== Task data

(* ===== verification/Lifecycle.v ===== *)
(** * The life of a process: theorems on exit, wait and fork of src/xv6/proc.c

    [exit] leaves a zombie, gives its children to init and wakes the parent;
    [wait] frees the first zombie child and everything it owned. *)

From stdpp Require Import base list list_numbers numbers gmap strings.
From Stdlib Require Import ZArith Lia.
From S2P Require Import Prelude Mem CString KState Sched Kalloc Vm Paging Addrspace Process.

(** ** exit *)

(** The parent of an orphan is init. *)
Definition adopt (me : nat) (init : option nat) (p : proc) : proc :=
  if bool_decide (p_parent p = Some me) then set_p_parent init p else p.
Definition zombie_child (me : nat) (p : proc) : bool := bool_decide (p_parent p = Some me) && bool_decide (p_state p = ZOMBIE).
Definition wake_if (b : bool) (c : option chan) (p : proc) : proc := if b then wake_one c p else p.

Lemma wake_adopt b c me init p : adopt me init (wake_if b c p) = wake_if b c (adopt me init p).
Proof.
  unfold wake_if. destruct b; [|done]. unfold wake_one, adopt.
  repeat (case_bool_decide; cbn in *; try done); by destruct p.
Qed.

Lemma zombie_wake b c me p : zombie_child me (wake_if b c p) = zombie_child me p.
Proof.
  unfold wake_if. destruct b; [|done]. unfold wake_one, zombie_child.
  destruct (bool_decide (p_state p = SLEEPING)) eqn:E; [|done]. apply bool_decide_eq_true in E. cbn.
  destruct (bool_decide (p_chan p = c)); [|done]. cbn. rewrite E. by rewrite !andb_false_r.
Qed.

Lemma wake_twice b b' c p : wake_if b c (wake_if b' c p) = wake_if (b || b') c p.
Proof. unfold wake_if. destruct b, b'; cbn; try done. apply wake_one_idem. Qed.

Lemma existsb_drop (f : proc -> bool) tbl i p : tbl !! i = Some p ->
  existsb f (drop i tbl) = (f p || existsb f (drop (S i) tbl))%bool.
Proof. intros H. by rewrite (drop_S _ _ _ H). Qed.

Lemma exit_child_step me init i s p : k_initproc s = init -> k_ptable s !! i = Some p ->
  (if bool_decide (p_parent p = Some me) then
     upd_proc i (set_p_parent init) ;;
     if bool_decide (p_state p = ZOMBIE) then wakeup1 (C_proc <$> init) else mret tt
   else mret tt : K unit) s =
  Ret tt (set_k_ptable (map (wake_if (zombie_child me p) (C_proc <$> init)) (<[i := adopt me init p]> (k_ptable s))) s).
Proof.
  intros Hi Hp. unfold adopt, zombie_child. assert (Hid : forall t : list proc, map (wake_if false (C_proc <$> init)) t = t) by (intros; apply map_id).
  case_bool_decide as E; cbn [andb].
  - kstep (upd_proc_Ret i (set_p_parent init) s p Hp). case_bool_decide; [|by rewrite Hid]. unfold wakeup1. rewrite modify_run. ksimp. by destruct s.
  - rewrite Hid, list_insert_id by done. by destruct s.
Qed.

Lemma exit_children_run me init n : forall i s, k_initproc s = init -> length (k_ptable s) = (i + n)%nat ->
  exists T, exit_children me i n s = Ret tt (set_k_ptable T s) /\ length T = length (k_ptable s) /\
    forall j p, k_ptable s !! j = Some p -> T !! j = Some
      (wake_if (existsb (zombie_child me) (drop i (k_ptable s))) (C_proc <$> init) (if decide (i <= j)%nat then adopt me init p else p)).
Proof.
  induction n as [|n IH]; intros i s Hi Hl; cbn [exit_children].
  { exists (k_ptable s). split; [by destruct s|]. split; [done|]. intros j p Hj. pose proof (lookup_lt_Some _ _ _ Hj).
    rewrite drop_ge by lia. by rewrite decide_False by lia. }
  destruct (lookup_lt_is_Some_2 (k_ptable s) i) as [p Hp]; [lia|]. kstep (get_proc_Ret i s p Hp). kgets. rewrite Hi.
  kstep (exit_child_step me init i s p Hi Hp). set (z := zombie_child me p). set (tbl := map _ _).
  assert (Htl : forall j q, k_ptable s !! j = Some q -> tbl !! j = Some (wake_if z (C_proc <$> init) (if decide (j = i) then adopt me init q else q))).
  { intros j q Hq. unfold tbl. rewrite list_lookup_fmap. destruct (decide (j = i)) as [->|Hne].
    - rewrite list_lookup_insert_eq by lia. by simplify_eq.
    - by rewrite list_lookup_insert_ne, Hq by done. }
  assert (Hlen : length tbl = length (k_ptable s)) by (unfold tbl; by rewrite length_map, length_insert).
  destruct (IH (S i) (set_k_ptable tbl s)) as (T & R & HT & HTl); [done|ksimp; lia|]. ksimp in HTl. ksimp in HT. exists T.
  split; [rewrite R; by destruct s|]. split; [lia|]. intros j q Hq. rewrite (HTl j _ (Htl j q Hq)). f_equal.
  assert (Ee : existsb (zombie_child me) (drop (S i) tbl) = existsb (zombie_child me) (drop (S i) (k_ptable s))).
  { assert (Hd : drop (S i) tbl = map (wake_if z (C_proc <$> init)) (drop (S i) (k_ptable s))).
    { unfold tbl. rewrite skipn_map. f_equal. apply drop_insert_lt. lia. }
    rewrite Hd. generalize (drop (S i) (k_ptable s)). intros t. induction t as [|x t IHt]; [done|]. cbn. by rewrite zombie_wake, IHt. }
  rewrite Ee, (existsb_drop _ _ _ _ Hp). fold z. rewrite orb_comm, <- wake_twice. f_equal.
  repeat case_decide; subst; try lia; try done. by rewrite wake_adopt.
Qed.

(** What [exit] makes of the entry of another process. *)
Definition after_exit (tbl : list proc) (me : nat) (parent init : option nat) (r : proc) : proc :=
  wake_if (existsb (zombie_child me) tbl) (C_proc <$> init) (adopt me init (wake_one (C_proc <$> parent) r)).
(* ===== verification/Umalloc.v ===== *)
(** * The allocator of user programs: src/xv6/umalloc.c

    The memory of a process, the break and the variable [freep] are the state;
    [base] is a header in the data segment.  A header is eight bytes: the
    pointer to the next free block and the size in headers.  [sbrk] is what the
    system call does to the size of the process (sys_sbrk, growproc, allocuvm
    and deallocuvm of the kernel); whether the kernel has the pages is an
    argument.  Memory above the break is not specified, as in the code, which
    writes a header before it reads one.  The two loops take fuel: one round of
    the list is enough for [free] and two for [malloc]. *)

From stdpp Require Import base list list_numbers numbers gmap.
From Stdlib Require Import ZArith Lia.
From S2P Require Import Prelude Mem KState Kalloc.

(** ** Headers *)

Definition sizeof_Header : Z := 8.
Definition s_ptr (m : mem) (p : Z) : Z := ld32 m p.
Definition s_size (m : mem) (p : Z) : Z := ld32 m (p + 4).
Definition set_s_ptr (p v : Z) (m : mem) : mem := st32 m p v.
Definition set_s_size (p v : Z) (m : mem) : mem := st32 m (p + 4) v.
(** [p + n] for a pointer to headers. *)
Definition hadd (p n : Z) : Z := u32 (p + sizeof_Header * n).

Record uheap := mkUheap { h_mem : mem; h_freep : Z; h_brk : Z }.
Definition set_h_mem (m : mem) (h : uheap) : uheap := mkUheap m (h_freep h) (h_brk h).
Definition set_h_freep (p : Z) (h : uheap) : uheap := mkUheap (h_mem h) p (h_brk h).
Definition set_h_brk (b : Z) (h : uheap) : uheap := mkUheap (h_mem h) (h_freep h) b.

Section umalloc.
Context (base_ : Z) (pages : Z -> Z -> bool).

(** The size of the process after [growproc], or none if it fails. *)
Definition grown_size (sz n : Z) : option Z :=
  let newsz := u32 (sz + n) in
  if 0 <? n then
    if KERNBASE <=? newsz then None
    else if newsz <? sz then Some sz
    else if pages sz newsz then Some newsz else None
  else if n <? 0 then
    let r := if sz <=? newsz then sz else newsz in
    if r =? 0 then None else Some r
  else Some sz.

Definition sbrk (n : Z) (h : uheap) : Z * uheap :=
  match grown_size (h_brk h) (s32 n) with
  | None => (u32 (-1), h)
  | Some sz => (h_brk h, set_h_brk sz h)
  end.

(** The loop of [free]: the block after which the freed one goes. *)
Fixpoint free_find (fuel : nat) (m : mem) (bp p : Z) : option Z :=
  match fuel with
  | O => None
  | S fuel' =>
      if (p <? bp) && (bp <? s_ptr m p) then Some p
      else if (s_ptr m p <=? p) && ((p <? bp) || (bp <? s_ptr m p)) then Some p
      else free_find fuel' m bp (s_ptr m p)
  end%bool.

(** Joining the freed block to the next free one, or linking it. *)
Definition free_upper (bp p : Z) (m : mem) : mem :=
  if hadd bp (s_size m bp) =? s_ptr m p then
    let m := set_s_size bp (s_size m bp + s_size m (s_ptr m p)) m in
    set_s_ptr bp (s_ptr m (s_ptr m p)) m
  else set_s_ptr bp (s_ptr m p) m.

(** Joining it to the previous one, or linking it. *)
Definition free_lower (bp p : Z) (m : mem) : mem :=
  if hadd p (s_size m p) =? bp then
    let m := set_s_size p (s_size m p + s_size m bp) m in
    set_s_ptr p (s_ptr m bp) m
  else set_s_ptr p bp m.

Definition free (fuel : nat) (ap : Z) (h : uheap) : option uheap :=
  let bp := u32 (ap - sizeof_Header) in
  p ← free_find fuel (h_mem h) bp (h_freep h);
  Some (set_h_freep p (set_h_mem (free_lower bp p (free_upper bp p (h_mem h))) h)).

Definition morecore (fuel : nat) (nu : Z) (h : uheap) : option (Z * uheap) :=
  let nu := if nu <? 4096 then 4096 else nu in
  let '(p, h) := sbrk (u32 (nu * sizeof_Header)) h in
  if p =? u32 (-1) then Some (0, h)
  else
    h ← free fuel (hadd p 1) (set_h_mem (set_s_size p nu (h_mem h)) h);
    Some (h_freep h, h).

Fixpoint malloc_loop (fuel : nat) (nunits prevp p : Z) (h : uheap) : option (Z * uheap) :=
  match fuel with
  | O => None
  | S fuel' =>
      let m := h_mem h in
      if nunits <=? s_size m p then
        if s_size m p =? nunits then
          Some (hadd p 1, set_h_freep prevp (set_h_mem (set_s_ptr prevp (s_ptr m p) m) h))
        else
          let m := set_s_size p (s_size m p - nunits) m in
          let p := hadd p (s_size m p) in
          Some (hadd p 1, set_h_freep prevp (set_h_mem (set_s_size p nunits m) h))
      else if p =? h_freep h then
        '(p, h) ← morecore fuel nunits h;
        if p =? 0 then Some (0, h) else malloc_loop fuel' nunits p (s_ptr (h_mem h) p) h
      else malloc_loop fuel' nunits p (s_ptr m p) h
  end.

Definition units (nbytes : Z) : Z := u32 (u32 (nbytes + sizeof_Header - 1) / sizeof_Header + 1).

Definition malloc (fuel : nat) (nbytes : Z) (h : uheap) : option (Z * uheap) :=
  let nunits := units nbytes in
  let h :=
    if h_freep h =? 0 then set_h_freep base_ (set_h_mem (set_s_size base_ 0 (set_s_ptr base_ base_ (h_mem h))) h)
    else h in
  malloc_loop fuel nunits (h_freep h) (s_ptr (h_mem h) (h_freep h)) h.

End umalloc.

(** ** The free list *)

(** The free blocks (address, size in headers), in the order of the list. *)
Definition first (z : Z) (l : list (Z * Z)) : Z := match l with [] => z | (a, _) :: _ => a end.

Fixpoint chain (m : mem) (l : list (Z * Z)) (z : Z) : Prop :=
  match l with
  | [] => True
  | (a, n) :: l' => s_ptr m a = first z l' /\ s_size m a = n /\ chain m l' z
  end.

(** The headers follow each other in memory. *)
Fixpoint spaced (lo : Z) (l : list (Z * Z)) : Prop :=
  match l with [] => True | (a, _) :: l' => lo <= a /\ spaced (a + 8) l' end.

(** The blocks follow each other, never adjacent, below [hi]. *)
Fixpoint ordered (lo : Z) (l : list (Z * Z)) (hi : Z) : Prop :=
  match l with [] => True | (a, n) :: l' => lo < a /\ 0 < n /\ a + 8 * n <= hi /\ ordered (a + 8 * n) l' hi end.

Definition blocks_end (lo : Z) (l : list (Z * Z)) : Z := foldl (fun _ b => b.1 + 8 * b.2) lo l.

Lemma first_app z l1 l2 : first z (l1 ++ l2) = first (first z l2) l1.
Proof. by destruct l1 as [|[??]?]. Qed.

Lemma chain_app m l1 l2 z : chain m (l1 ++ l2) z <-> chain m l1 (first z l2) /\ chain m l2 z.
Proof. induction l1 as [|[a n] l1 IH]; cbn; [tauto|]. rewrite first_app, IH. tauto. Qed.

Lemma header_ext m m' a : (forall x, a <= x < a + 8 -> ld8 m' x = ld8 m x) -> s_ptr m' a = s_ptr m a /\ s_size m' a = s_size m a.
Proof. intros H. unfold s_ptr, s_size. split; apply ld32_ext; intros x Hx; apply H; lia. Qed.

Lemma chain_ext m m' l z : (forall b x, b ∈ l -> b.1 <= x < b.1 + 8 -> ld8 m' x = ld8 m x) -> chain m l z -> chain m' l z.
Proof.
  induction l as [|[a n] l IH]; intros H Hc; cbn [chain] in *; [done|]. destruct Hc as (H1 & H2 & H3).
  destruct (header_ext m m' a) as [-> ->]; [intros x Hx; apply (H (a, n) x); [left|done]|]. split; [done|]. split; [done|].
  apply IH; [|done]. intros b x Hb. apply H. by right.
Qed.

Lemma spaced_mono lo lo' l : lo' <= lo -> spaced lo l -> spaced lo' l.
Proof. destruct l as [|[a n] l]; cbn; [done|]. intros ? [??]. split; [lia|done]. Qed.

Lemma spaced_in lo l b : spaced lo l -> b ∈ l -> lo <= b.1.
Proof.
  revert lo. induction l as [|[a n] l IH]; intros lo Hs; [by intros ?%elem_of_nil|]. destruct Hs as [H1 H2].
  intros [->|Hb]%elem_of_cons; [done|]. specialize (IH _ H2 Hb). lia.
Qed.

====
== Task data

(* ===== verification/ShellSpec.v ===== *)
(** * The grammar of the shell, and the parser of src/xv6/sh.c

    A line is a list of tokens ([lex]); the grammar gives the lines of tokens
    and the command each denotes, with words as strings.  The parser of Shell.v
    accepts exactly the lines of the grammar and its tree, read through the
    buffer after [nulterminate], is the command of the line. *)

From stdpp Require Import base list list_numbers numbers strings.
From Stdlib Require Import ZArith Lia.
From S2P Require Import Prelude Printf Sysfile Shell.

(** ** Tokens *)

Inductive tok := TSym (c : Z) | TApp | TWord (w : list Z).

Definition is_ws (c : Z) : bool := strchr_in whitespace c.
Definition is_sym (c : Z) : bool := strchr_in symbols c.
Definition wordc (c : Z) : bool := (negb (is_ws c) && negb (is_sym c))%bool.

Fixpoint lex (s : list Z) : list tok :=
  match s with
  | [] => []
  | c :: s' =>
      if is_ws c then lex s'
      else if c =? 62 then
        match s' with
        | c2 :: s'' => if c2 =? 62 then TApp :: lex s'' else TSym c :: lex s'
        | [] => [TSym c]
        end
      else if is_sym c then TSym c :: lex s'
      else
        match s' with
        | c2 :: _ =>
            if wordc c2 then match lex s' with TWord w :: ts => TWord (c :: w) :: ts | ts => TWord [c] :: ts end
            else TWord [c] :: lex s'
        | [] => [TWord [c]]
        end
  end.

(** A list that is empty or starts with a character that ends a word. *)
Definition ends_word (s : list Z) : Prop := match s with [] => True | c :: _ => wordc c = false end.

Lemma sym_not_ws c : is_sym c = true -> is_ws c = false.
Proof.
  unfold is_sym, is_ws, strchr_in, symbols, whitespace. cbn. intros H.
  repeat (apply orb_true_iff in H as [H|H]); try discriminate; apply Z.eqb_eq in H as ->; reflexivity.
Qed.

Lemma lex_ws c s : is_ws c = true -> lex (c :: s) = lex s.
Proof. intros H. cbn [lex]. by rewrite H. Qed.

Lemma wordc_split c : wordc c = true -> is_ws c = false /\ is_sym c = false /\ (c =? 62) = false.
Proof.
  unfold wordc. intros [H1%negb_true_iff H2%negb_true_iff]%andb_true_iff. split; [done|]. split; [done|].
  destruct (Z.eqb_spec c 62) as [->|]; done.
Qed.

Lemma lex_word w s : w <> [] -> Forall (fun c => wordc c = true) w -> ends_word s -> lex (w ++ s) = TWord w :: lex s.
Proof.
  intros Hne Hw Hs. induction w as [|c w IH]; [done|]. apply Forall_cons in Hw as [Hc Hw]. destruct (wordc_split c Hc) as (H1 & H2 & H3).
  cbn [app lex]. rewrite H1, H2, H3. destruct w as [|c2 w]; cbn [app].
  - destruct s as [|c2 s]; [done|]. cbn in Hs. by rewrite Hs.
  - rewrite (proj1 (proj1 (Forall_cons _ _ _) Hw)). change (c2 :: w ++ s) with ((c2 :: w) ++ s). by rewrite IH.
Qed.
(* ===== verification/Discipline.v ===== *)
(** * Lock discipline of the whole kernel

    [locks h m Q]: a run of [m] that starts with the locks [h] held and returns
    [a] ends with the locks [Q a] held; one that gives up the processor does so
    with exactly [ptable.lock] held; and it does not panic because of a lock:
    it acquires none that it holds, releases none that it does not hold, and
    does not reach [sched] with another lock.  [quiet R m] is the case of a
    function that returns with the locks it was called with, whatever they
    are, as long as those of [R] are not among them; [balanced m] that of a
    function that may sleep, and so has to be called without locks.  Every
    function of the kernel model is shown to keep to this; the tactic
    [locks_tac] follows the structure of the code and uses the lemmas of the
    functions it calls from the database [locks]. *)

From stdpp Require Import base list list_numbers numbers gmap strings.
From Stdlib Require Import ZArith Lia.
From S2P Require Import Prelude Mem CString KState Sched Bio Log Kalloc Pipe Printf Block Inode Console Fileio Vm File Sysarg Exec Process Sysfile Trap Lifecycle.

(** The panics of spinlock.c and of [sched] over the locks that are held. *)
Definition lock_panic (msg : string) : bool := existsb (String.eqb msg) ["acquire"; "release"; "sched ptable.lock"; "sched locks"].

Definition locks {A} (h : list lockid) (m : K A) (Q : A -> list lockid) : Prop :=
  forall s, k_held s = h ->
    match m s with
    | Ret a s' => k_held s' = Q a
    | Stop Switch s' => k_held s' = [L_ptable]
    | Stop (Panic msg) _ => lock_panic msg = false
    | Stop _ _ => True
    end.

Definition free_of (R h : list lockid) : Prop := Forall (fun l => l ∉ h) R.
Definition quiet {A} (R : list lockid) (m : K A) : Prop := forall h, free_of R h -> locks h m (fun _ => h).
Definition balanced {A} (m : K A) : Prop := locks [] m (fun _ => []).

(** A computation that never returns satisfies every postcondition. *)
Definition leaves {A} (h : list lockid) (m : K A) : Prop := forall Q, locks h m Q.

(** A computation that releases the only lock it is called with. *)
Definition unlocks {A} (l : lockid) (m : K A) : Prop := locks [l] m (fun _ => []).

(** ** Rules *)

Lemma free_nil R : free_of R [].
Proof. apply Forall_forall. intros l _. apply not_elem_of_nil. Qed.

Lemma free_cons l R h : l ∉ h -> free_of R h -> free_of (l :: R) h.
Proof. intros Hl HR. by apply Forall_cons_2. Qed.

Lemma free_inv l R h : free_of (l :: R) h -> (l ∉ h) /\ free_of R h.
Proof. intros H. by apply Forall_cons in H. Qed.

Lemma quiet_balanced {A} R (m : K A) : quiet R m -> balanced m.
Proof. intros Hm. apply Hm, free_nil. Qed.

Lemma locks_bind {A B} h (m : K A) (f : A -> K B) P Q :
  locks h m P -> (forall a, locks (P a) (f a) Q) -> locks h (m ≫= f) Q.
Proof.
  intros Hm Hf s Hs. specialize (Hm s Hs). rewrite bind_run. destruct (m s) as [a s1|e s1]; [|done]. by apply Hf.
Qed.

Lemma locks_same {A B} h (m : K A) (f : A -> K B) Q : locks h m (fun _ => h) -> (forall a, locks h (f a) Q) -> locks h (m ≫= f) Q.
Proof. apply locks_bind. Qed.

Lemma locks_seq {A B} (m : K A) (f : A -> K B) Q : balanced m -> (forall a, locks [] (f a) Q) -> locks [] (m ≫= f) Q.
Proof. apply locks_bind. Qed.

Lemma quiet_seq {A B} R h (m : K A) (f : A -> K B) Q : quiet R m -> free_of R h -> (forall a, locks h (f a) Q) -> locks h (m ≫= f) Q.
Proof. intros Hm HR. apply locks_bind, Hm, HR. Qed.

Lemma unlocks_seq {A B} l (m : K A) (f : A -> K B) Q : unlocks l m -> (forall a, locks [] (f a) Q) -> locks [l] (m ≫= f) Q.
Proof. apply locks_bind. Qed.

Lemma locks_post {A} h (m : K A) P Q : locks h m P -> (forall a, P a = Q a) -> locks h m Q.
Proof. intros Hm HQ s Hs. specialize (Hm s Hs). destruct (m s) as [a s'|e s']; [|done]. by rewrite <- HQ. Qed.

====
== Task data

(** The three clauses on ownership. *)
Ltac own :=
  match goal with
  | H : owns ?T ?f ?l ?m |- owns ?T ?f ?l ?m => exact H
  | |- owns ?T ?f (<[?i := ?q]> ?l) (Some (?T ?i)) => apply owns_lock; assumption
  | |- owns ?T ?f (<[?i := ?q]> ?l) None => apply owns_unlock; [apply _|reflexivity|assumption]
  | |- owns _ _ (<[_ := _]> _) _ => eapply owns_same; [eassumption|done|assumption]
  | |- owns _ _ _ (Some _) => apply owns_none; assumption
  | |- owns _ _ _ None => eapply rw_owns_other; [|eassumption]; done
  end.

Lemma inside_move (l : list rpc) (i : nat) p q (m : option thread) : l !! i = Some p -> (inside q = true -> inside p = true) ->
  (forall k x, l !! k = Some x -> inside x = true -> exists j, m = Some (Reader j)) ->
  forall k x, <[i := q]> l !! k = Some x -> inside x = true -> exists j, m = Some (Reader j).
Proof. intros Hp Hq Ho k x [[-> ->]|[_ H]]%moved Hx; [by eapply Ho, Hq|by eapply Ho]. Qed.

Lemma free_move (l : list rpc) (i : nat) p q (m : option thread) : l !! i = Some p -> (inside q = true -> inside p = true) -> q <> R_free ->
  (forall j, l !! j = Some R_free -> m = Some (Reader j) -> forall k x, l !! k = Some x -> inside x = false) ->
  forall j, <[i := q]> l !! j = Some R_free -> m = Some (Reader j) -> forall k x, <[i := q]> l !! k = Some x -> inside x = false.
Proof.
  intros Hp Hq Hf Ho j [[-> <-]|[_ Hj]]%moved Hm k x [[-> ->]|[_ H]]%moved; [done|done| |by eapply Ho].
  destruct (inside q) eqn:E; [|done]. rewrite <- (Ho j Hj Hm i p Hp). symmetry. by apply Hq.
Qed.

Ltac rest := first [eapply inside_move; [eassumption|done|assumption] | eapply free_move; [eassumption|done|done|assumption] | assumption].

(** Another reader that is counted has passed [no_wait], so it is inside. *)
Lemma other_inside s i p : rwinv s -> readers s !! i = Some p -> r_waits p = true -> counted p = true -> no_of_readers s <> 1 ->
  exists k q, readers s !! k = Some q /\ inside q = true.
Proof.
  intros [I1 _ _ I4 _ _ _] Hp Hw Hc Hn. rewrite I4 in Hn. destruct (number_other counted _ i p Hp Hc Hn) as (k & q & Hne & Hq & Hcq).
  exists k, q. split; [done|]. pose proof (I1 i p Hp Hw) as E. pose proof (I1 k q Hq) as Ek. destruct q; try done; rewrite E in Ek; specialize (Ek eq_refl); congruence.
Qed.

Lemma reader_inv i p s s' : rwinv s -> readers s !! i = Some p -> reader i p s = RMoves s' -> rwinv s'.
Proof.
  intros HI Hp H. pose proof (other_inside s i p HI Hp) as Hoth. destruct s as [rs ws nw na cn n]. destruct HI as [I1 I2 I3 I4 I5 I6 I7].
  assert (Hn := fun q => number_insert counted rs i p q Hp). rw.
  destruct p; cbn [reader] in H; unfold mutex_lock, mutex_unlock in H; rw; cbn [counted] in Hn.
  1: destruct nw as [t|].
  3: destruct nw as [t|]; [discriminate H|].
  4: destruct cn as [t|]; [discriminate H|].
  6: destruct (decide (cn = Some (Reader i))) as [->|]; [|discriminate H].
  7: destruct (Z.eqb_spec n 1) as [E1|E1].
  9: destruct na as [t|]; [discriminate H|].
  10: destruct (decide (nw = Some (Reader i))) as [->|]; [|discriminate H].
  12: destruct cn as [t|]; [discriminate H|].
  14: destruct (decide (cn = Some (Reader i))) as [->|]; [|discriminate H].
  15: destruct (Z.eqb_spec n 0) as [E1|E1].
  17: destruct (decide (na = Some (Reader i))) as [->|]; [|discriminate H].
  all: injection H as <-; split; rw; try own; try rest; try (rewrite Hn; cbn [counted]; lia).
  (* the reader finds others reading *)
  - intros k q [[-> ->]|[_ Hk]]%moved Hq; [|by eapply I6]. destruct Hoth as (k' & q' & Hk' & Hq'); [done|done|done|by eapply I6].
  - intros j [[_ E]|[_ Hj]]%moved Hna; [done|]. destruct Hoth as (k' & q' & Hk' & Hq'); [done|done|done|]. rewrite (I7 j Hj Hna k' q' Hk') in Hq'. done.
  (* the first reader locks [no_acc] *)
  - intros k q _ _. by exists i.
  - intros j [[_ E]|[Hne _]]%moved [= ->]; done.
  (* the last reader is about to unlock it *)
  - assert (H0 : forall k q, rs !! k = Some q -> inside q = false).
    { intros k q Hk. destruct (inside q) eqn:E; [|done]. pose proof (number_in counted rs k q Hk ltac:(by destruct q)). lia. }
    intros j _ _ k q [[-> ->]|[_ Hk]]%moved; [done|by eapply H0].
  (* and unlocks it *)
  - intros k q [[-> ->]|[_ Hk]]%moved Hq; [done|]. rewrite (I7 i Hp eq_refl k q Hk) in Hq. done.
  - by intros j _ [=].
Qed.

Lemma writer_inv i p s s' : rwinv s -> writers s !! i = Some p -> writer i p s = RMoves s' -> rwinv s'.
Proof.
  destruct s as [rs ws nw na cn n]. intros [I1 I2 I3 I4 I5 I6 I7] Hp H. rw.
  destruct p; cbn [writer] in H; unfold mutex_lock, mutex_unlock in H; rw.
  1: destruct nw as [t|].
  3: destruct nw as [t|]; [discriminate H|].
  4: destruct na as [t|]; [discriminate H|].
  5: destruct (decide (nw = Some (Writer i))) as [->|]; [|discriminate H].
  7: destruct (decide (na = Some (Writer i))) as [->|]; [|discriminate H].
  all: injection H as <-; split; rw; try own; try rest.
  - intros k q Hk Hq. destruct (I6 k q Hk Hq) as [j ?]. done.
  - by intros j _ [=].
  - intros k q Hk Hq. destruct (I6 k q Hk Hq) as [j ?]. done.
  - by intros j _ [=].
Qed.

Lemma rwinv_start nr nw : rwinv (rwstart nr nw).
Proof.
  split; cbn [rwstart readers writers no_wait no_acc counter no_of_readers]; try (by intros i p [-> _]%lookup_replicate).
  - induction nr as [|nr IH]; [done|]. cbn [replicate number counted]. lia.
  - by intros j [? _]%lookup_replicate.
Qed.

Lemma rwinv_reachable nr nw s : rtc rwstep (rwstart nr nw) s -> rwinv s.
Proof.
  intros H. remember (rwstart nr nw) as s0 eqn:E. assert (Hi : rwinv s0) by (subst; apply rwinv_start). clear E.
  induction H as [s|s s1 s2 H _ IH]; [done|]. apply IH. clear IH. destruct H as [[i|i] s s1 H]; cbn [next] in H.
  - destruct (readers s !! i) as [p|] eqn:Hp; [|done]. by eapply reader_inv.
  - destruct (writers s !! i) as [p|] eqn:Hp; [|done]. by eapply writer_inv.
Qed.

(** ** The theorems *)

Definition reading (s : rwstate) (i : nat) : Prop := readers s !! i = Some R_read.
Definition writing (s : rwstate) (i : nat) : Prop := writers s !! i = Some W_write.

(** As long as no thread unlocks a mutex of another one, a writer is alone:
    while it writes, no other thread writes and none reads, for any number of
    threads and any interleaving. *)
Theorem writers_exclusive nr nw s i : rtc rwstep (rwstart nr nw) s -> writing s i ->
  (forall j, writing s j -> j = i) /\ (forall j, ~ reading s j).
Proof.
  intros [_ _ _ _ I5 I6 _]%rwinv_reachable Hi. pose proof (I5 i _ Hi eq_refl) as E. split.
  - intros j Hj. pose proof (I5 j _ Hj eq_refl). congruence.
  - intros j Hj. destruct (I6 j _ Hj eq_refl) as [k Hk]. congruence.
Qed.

====

Your task for the entries above: copy exactly the span starting with the line with "if p =? u32 (-1) then Some (0, h)" and going on through the line with "if s_size m p =? nunits then", both lines included, and nothing else.

Solution:
  if p =? u32 (-1) then Some (0, h)
  else
    h ← free fuel (hadd p 1) (set_h_mem (set_s_size p nu (h_mem h)) h);
    Some (h_freep h, h).

Fixpoint malloc_loop (fuel : nat) (nunits prevp p : Z) (h : uheap) : option (Z * uheap) :=
  match fuel with
  | O => None
  | S fuel' =>
      let m := h_mem h in
      if nunits <=? s_size m p then
        if s_size m p =? nunits then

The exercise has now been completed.